[Data items]
=== Section Start ===

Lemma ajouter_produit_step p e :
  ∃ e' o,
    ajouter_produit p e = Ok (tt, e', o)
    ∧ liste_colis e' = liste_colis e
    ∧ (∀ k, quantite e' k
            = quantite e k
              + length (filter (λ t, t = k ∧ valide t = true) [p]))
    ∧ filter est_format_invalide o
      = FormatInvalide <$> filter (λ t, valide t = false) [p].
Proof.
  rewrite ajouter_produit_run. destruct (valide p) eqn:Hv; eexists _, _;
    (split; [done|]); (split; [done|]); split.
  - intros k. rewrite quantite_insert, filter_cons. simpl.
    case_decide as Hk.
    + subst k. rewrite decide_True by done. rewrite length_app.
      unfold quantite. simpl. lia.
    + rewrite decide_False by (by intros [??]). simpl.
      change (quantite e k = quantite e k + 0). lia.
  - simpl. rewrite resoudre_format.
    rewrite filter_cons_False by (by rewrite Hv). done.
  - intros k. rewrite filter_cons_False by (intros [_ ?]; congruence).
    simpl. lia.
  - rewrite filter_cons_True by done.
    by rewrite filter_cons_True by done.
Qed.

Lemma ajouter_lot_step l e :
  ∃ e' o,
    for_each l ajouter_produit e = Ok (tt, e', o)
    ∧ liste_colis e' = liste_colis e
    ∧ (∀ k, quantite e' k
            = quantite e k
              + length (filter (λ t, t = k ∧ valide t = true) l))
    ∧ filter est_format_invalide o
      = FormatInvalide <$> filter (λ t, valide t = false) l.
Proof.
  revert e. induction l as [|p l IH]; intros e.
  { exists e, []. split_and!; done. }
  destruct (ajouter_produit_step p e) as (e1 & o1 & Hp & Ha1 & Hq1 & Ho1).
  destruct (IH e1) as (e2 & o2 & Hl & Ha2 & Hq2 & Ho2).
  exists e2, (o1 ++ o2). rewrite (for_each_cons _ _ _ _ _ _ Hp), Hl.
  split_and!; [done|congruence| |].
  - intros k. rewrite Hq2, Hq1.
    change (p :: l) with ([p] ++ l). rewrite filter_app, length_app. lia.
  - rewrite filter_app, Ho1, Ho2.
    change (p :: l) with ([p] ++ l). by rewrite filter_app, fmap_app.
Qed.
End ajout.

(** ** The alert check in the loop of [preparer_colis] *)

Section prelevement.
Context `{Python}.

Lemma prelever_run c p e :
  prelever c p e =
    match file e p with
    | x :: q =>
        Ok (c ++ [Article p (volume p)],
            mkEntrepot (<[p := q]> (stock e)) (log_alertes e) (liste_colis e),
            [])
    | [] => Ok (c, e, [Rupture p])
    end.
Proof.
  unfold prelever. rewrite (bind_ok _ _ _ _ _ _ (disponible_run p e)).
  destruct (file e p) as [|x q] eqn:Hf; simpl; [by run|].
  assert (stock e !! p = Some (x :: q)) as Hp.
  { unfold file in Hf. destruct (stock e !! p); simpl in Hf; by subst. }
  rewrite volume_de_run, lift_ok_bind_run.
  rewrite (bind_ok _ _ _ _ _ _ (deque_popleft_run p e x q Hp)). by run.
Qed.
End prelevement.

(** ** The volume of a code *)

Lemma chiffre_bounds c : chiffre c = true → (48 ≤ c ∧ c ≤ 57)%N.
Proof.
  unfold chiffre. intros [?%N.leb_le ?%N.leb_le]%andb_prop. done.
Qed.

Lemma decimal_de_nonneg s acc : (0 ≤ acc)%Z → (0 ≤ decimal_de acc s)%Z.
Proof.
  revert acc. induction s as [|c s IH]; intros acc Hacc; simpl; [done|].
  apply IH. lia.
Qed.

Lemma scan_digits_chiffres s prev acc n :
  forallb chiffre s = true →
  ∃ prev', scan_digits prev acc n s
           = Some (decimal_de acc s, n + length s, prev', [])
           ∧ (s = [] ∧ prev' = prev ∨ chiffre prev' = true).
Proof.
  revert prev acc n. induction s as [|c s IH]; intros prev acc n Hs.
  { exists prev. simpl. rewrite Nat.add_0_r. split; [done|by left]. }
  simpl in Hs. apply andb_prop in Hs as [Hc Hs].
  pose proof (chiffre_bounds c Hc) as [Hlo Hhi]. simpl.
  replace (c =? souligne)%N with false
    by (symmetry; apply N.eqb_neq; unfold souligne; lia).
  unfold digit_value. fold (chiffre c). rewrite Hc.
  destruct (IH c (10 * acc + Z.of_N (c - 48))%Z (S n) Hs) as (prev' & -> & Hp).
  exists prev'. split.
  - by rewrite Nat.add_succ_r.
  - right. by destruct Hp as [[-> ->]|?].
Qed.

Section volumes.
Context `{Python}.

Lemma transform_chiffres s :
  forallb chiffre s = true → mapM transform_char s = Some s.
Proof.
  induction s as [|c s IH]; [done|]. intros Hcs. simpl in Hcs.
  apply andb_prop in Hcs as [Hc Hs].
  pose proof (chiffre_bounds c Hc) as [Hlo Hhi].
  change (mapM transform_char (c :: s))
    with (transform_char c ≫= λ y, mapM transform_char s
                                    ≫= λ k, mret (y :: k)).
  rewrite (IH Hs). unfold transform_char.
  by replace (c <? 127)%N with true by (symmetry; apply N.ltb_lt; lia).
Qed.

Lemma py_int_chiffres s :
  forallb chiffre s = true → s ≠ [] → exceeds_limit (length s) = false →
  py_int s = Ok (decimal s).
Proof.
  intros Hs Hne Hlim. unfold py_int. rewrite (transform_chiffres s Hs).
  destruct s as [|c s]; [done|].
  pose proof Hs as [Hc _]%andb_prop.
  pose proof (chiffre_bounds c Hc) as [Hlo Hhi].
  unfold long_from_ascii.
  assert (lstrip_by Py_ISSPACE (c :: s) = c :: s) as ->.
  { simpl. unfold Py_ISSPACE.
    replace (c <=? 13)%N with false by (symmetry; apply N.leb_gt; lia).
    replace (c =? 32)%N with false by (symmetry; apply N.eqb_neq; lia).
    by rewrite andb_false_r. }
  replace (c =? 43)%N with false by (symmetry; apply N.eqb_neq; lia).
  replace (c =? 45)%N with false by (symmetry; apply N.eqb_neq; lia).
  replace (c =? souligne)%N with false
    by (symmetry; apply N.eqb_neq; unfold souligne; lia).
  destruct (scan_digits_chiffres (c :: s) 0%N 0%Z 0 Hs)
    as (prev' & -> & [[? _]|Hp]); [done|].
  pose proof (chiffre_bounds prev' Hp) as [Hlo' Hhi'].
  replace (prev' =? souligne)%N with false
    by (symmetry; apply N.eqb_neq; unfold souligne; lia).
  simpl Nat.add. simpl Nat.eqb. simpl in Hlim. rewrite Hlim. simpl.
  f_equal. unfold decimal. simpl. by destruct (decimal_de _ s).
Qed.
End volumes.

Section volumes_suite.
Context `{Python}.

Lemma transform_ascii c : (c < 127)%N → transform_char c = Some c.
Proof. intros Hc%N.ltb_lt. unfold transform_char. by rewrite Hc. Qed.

=== Section End ===
=== Section Start ===

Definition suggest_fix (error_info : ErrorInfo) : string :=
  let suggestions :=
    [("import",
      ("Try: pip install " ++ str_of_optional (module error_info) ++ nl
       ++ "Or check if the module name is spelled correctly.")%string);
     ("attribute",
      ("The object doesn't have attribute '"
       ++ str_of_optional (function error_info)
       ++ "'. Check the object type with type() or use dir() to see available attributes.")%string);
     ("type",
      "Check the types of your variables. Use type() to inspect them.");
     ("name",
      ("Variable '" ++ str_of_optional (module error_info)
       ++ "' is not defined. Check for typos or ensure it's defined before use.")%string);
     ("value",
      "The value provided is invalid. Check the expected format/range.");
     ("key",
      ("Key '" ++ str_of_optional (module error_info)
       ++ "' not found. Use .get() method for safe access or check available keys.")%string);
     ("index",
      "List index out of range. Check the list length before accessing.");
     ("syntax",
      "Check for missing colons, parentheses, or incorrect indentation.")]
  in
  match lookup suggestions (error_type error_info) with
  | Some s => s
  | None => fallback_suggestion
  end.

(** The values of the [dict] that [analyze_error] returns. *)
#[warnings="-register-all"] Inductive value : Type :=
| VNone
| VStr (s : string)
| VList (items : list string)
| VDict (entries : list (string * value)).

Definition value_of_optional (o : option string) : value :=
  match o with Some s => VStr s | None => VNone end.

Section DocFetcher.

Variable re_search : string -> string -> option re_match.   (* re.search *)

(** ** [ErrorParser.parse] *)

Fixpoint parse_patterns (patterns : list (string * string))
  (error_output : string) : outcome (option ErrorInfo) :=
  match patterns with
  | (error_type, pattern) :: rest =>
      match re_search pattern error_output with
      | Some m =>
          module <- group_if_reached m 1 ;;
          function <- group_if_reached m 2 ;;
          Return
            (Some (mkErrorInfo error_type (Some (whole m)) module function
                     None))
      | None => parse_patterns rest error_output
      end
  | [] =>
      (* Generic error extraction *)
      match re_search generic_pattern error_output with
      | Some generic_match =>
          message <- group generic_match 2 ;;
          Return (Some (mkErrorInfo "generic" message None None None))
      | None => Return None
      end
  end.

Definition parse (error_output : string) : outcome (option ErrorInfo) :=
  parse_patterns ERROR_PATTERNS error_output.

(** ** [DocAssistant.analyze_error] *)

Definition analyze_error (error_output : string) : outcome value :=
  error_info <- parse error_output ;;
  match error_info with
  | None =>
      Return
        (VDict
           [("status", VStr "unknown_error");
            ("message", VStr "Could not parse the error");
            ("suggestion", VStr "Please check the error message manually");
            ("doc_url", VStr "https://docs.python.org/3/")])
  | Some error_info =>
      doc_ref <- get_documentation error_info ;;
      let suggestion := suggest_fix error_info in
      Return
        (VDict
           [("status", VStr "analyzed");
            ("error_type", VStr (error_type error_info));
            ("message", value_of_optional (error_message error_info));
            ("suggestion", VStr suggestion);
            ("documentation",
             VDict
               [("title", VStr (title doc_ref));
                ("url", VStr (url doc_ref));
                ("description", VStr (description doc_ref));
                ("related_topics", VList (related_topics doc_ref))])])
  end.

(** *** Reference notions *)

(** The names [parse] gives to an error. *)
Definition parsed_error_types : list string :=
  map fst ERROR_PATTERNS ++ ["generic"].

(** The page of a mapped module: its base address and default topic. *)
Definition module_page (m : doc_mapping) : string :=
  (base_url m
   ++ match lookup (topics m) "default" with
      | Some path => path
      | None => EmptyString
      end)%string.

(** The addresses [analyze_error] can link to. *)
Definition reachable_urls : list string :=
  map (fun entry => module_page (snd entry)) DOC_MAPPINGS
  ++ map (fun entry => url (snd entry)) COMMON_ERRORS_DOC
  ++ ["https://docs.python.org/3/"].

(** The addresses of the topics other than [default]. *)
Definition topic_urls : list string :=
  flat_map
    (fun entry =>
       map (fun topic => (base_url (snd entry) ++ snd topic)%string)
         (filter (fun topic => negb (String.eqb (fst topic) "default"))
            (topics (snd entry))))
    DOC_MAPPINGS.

=== Section End ===
=== Section Start ===

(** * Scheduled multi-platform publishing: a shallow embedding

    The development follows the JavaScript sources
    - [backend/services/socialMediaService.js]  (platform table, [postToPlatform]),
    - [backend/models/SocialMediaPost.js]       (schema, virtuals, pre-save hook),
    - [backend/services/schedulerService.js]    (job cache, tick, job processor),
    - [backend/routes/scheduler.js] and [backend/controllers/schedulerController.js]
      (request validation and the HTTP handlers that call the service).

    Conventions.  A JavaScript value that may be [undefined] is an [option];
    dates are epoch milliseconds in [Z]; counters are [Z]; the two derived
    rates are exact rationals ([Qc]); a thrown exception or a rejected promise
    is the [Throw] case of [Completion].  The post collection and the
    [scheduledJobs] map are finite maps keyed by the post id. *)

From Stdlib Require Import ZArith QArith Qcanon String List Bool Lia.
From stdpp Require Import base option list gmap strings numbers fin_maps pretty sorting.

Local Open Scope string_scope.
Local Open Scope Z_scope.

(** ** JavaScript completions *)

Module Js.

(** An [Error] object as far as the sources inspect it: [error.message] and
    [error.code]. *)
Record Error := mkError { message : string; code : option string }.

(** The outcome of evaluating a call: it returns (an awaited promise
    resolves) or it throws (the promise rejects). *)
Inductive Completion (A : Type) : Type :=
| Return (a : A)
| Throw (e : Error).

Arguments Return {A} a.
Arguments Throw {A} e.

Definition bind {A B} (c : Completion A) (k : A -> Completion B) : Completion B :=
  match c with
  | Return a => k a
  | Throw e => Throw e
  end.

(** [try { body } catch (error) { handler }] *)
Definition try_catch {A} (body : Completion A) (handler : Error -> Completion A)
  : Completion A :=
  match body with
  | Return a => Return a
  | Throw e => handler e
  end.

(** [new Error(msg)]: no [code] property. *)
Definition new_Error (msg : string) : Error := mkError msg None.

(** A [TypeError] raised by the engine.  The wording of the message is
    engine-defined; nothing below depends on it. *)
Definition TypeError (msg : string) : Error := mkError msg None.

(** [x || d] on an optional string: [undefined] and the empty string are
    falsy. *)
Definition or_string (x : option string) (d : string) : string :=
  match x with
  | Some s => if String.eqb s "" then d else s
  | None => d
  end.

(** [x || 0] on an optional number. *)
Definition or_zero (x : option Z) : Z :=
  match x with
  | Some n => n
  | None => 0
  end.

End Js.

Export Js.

=== Section End ===

*Problem details*. Copy the lines above exactly, beginning at the line that has "Lemma ajouter_produit_step p" and stopping after the line that has "- simpl. rewrite resoudre_format.", and omit the rest.

*Answer to the problem*.
Lemma ajouter_produit_step p e :
  ∃ e' o,
    ajouter_produit p e = Ok (tt, e', o)
    ∧ liste_colis e' = liste_colis e
    ∧ (∀ k, quantite e' k
            = quantite e k
              + length (filter (λ t, t = k ∧ valide t = true) [p]))
    ∧ filter est_format_invalide o
      = FormatInvalide <$> filter (λ t, valide t = false) [p].
Proof.
  rewrite ajouter_produit_run. destruct (valide p) eqn:Hv; eexists _, _;
    (split; [done|]); (split; [done|]); split.
  - intros k. rewrite quantite_insert, filter_cons. simpl.
    case_decide as Hk.
    + subst k. rewrite decide_True by done. rewrite length_app.
      unfold quantite. simpl. lia.
    + rewrite decide_False by (by intros [??]). simpl.
      change (quantite e k = quantite e k + 0). lia.
  - simpl. rewrite resoudre_format.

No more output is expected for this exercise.